Local Ltac same_bytes k c :=
  let Hc := fresh "Hc" in let Hs := fresh "Hs" in let E := fresh "E" in let suf := fresh "suf" in
  split;
  [ intros [Hc (suf & Hs & E)]; by_length c; injection E; intros; subst;
    try (match goal with |- context [?a =? 0] => destruct (Z.eqb_spec a 0) end); (lia || done)
  | intros Hc;
    try (match type of Hc with context [?a =? 0] => destruct (Z.eqb_spec a 0) end);
    (split; [lia|]); exists (drop k (utf8_bytes c)); by_length c; try lia;
    (split; [done|]); cbn [drop app]; repeat (apply f_equal2; [lia|]); reflexivity ].

Lemma begins_iff pre suf c0 c :
  0 <= c0 < 2097152 -> utf8_bytes c0 = pre ++ suf -> pre <> [] -> suf <> [] ->
  begins pre c <-> span (length suf) (c0 / 64 ^ Z.of_nat (length suf)) c.
Proof.
  intros Hc0 E Hpre Hsuf. destruct pre as [|b0 pre]; [done|]. clear Hpre.
  destruct suf as [|x0 suf]; [done|]. clear Hsuf.
  by_length c0; cbn [app] in E.
  - destruct pre; discriminate E.
  - destruct pre as [|b1 pre]; [|destruct pre; discriminate E]. cbn [app] in E. injection E as <- <- <-.
    cbn [length]. change (64 ^ Z.of_nat 1) with 64. cbn [span]. same_bytes 1%nat c.
  - destruct pre as [|b1 [|b2 pre]]; [..|destruct pre; discriminate E]; cbn [app] in E; injection E; intros; subst.
    + cbn [length]. change (64 ^ Z.of_nat 2) with 4096. cbn [span]. same_bytes 1%nat c.
    + cbn [length]. change (64 ^ Z.of_nat 1) with 64. cbn [span]. same_bytes 2%nat c.
  - destruct pre as [|b1 [|b2 [|b3 pre]]]; [..|destruct pre; discriminate E]; cbn [app] in E; injection E; intros; subst.
    + cbn [length]. change (64 ^ Z.of_nat 3) with 262144. cbn [span]. same_bytes 1%nat c.
    + cbn [length]. change (64 ^ Z.of_nat 2) with 4096. cbn [span]. same_bytes 2%nat c.
    + cbn [length]. change (64 ^ Z.of_nat 1) with 64. cbn [span]. same_bytes 3%nat c.
Qed.

Lemma shift_all_value l : forall v,
  Forall cont l -> 0 <= v -> (v + 1) * 64 ^ Z.of_nat (length l) <= 4294967296 ->
  0 <= shift_all v l /\ (shift_all v l + 1 <= (v + 1) * 64 ^ Z.of_nat (length l)) /\
  shift_all v l / 64 ^ Z.of_nat (length l) = v.
Proof.
  induction l as [|b l IH]; intros v Hl Hv Hb.
  { cbn [length shift_all] in *. change (64 ^ Z.of_nat 0) with 1 in *. lia. }
  cbn [length shift_all] in *. rewrite Nat2Z.inj_succ, Z.pow_succ_r in * by lia.
  pose proof (Z.pow_pos_nonneg 64 (Z.of_nat (length l)) ltac:(lia) ltac:(lia)) as Hp.
  pose proof (Forall_inv Hl) as Hc. unfold cont in Hc.
  assert (Hv' : v < 67108864) by nia. rewrite shift_in_eq by lia.
  assert (Hm : 0 <= b `mod` 64 < 64) by lia.
  destruct (IH (v * 64 + b `mod` 64) (Forall_inv_tail Hl)) as (H1 & H2 & H3); [lia|nia|].
  split; [done|]. split; [nia|].
  rewrite (Z.mul_comm 64), <- Z.div_div by lia. rewrite H3. lia.
Qed.

(** The decoder state in front of the missing bytes of a code point. *)
Lemma decode_begins c0 pre suf :
  code_point c0 -> utf8_bytes c0 = pre ++ suf -> pre <> [] -> suf <> [] ->
  (1 <= length suf <= 3)%nat /\
  decode_utf8 (str_of pre) (mk_partial 0 0) =
    Ok ([0], mk_partial (c0 / 64 ^ Z.of_nat (length suf)) (Z.of_nat (length suf))).
Proof.
  intros Hc E Hpre Hsuf. destruct (utf8_bytes_encoded c0 Hc) as (b & l & Eb & Henc).
  destruct pre as [|b' l1]; [done|]. rewrite Eb in E. injection E as <- ->.
  assert (Hlen : (length (l1 ++ suf) <= 3)%nat).
  { pose proof (f_equal length Eb) as L. unfold utf8_bytes in L. repeat case_match; simpl in L; lia. }
  assert (Hs : (1 <= length suf)%nat) by (destruct suf; [done|simpl; lia]).
  split; [rewrite length_app in Hlen; lia|].
  rewrite (decode_prefix c0 b l1 suf Henc Hsuf). do 3 f_equal.
  destruct Henc as [_ _ Hcont Hval]. pose proof Hcont as [Hc1 Hc2]%Forall_app.
  rewrite shift_all_app in Hval. rewrite length_app in *.
  set (m := Z.land b _) in *.
  assert (Hm : 0 <= m < 128).
  { unfold m. rewrite <- Nat2Z.inj_add || idtac. rewrite mask_value by lia. rewrite Z.land_ones by lia.
    pose proof (Z.pow_le_mono_r 2 (7 - Z.of_nat (length l1 + length suf)) 7 ltac:(lia) ltac:(lia)).
    pose proof (Z.pow_pos_nonneg 2 (7 - Z.of_nat (length l1 + length suf)) ltac:(lia) ltac:(lia)).
    pose proof (Z.mod_pos_bound b (2 ^ (7 - Z.of_nat (length l1 + length suf))) ltac:(lia)). lia. }
  assert (Hk : forall k, (k <= 3)%nat -> 1 <= 64 ^ Z.of_nat k <= 262144).
  { intros [|[|[|[|k]]]] Hk; [by vm_compute..|lia]. }
  destruct (shift_all_value l1 m Hc1 ltac:(lia)) as (H1 & H2 & _); [pose proof (Hk (length l1) ltac:(lia)); nia|].
  destruct (shift_all_value suf (shift_all m l1) Hc2 H1) as (_ & _ & H3).
  - assert (Hk2 : 64 ^ Z.of_nat (length l1) * 64 ^ Z.of_nat (length suf) <= 262144).
    { rewrite <- Z.pow_add_r, <- Nat2Z.inj_add by lia. by apply Hk. }
    pose proof (Hk (length suf) ltac:(lia)). nia.
  - by rewrite Hval in H3.
Qed.

(** The members of a class are written with the lower bound first. *)
Definition ordered_member (m : option (Z * Z)) : Prop :=
  match m with Some (lo, hi) => lo <= hi | None => True end.

Lemma meets_iff low high cls :
  low <= high -> Forall ordered_member cls ->
  existsb (meets low high) cls = true <-> exists c, low <= c <= high /\ in_class c cls = true.
Proof.
  intros Hb Ho. unfold in_class. rewrite existsb_exists. split.
  - intros (m & Hin & Hm). rewrite Forall_forall in Ho. pose proof (Ho m Hin) as Hom.
    assert (H : exists c, low <= c <= high /\ in_member c m = true).
    { destruct m as [[lo hi]|]; [|exists low; split; [lia|done]]. simpl in *.
      apply andb_true_iff in Hm. rewrite !Z.leb_le in Hm. exists (Z.max low lo).
      rewrite andb_true_iff, !Z.leb_le. lia. }
    destruct H as (c & Hc & Hin'). exists c. split; [done|]. apply existsb_exists. by exists m.
  - intros (c & Hc & (m & Hin & Hm)%existsb_exists). exists m. split; [done|].
    destruct m as [[lo hi]|]; [|done]. simpl in *. rewrite andb_true_iff, !Z.leb_le in *. lia.
Qed.

(** The interval of [match_partial_char] is the span of the missing bytes. *)
Lemma partial_range_span c0 n :
  code_point c0 -> 128 <= c0 -> (1 <= n <= 3)%nat ->
  let v := c0 / 64 ^ Z.of_nat n in
  exists low high, partial_range (mk_partial v (Z.of_nat n)) = (low, high) /\ low <= high /\
    (forall c, span n v c <-> low <= c <= high) /\ ((Z.of_nat n =? 1) && (v <? 2) = false).
Proof.
  intros Hc Hc0 Hn v. unfold code_point in Hc.
  assert (E : 2 ^ (Z.of_nat n * 6) = 64 ^ Z.of_nat n).
  { change 64 with (2 ^ 6). rewrite <- Z.pow_mul_r by lia. f_equal. lia. }
  assert (Hp : 0 < 64 ^ Z.of_nat n) by (apply Z.pow_pos_nonneg; lia).
  rewrite partial_range_eq; [|lia|by apply Z.div_pos; lia|].
  - eexists _, _. split; [reflexivity|]. rewrite E. subst v.
    destruct n as [|[|[|[|n]]]]; [lia|..|lia]; cbn [span]; [change (64 ^ Z.of_nat 1) with 64|change (64 ^ Z.of_nat 2) with 4096
      |change (64 ^ Z.of_nat 3) with 262144]; 
      [change (Z.of_nat 1) with 1|change (Z.of_nat 2) with 2|change (Z.of_nat 3) with 3];
      cbn [Z.eqb Pos.eqb andb].
    + rewrite (proj2 (Z.eqb_neq (c0 / 64) 0)) by lia. split_and!; [lia|intros; lia|]. change (1 =? 1) with true. apply Z.ltb_ge, Z.div_le_lower_bound; lia.
    + destruct (Z.eqb_spec (c0 / 4096) 0); split_and!; try done; intros; lia.
    + destruct (Z.eqb_spec (c0 / 262144) 0); split_and!; try done; intros; lia.
  - rewrite E. unfold v. pose proof (Z.mul_div_le c0 (64 ^ Z.of_nat n) Hp). lia.
Qed.

(** ** The decoder's pending state *)

(** What the decoder leaves: no more than three bytes are missing, and the bits before them
    are those of a character of 22 bits; or an invalid sequence. *)
Definition partial_ok (p : llama_partial_utf8) : Prop :=
  pu_n_remain p = -1 \/ (0 <= pu_n_remain p <= 3 /\ 0 <= pu_value p /\ (pu_value p + 1) * 64 ^ pu_n_remain p <= 4194304).

Lemma partial_shift v n b : 0 < n <= 3 -> 0 <= v -> (v + 1) * 64 ^ n <= 4194304 -> 0 <= b ->
  0 <= n - 1 <= 3 /\ 0 <= shift_in v b /\ (shift_in v b + 1) * 64 ^ (n - 1) <= 4194304.
Proof.
  intros Hn Hv Hb Hb0. assert (E : 64 ^ n = 64 * 64 ^ (n - 1)) by (rewrite <- Z.pow_succ_r by lia; f_equal; lia).
  pose proof (Z.pow_pos_nonneg 64 (n - 1) ltac:(lia) ltac:(lia)) as Hp. rewrite E in Hb. clear E.
  assert (v < 67108864) by nia. rewrite shift_in_eq by lia. pose proof (Z.mod_pos_bound b 64 ltac:(lia)). generalize dependent (64 ^ (n - 1)). intros q. nia.
Qed.

Lemma byte_nonneg c : 0 <= byte c.
Proof. unfold byte. lia. Qed.

Lemma utf8_resume_partial s : forall v n s' v' n', utf8_resume s v n = Some (s', v', n') ->
  partial_ok (mk_partial v n) -> partial_ok (mk_partial v' n').
Proof.
  unfold partial_ok. cbn [pu_value pu_n_remain]. induction s as [|c s IH]; intros v n s' v' n'; simpl; [by intros [= <- <- <-]|].
  destruct ((byte c =? 0) || (n <=? 0)) eqn:E; [by intros [= <- <- <-]|]. apply orb_false_iff in E as [_ E%Z.leb_gt].
  destruct (negb _); [done|]. intros H [?|(Hn & Hv & Hb)]; [lia|]. apply IH in H; [done|]. right.
  apply partial_shift; try lia. apply byte_nonneg.
Qed.
Lemma utf8_tail_partial s : forall v n s' v' n', utf8_tail s v n = (s', v', n') ->
  partial_ok (mk_partial v n) -> partial_ok (mk_partial v' n').
Proof.
  unfold partial_ok. cbn [pu_value pu_n_remain]. induction s as [|c s IH]; intros v n s' v' n'; simpl; [by intros [= <- <- <-]|].
  destruct ((byte c =? 0) || (n <=? 0)) eqn:E; [by intros [= <- <- <-]|]. apply orb_false_iff in E as [_ E%Z.leb_gt].
  intros H [?|(Hn & Hv & Hb)]; [lia|]. apply IH in H; [done|]. right. apply partial_shift; try lia. apply byte_nonneg.
Qed.

Lemma utf8_rounds_partial fuel : forall st r, utf8_rounds fuel st = Ok (Some r) ->
  partial_ok (mk_partial (u8_value st) (u8_remain st)) -> partial_ok (mk_partial (u8_value r) (u8_remain r)).
Proof.
  induction fuel as [|fuel IH]; intros st r; [done|]. cbn [utf8_rounds]. unfold utf8_round.
  destruct (at_end (u8_pos st)); [by intros [= <-]|]. set (b := byte _). set (n := utf8_extra _).
  destruct (Z.ltb_spec n 0) as [|Hn]; [done|]. destruct (utf8_tail _ _ _) as [[s' v'] n'] eqn:Et. intros H _. eapply IH; [exact H|].
  cbn [u8_value u8_remain]. eapply utf8_tail_partial; [exact Et|]. unfold partial_ok. right. cbn [pu_value pu_n_remain].
  assert (Hn3 : n <= 3).
  { unfold n, utf8_extra. generalize (Z.to_nat (Z.shiftr b 4)). intros k. do 16 (destruct k as [|k]; [simpl; lia|]). simpl. destruct k; lia. }
  split; [lia|]. assert (Ev : (Z.shiftl 1 (7 - n) - 1) `mod` 256 = Z.ones (7 - n)).
  { assert (Hc : n = 0 \/ n = 1 \/ n = 2 \/ n = 3) by lia. by destruct Hc as [->|[->|[->| ->]]]. }
  rewrite Ev, Z.land_ones by lia. pose proof (Z.mod_pos_bound b (2 ^ (7 - n)) ltac:(by apply Z.pow_pos_nonneg; lia)) as Hm.
  split; [lia|]. generalize dependent (b `mod` 2 ^ (7 - n)). intros x Hm.
  assert (Hc : n = 0 \/ n = 1 \/ n = 2 \/ n = 3) by lia. destruct Hc as [E|[E|[E|E]]]; rewrite E in *; cbn in *; lia.
Qed.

> [WORK TO COMPLETE] Within the listing above, extract exactly the lines from the line with "rewrite Z.land_ones by lia." to the line with "intros [|[|[|[|k]]]] Hk;", the two named lines included, and no others.

> [WRITTEN ANSWER]
  { unfold m. rewrite <- Nat2Z.inj_add || idtac. rewrite mask_value by lia. rewrite Z.land_ones by lia.
    pose proof (Z.pow_le_mono_r 2 (7 - Z.of_nat (length l1 + length suf)) 7 ltac:(lia) ltac:(lia)).
    pose proof (Z.pow_pos_nonneg 2 (7 - Z.of_nat (length l1 + length suf)) ltac:(lia) ltac:(lia)).
    pose proof (Z.mod_pos_bound b (2 ^ (7 - Z.of_nat (length l1 + length suf))) ltac:(lia)). lia. }
  assert (Hk : forall k, (k <= 3)%nat -> 1 <= 64 ^ Z.of_nat k <= 262144).
  { intros [|[|[|[|k]]]] Hk; [by vm_compute..|lia]. }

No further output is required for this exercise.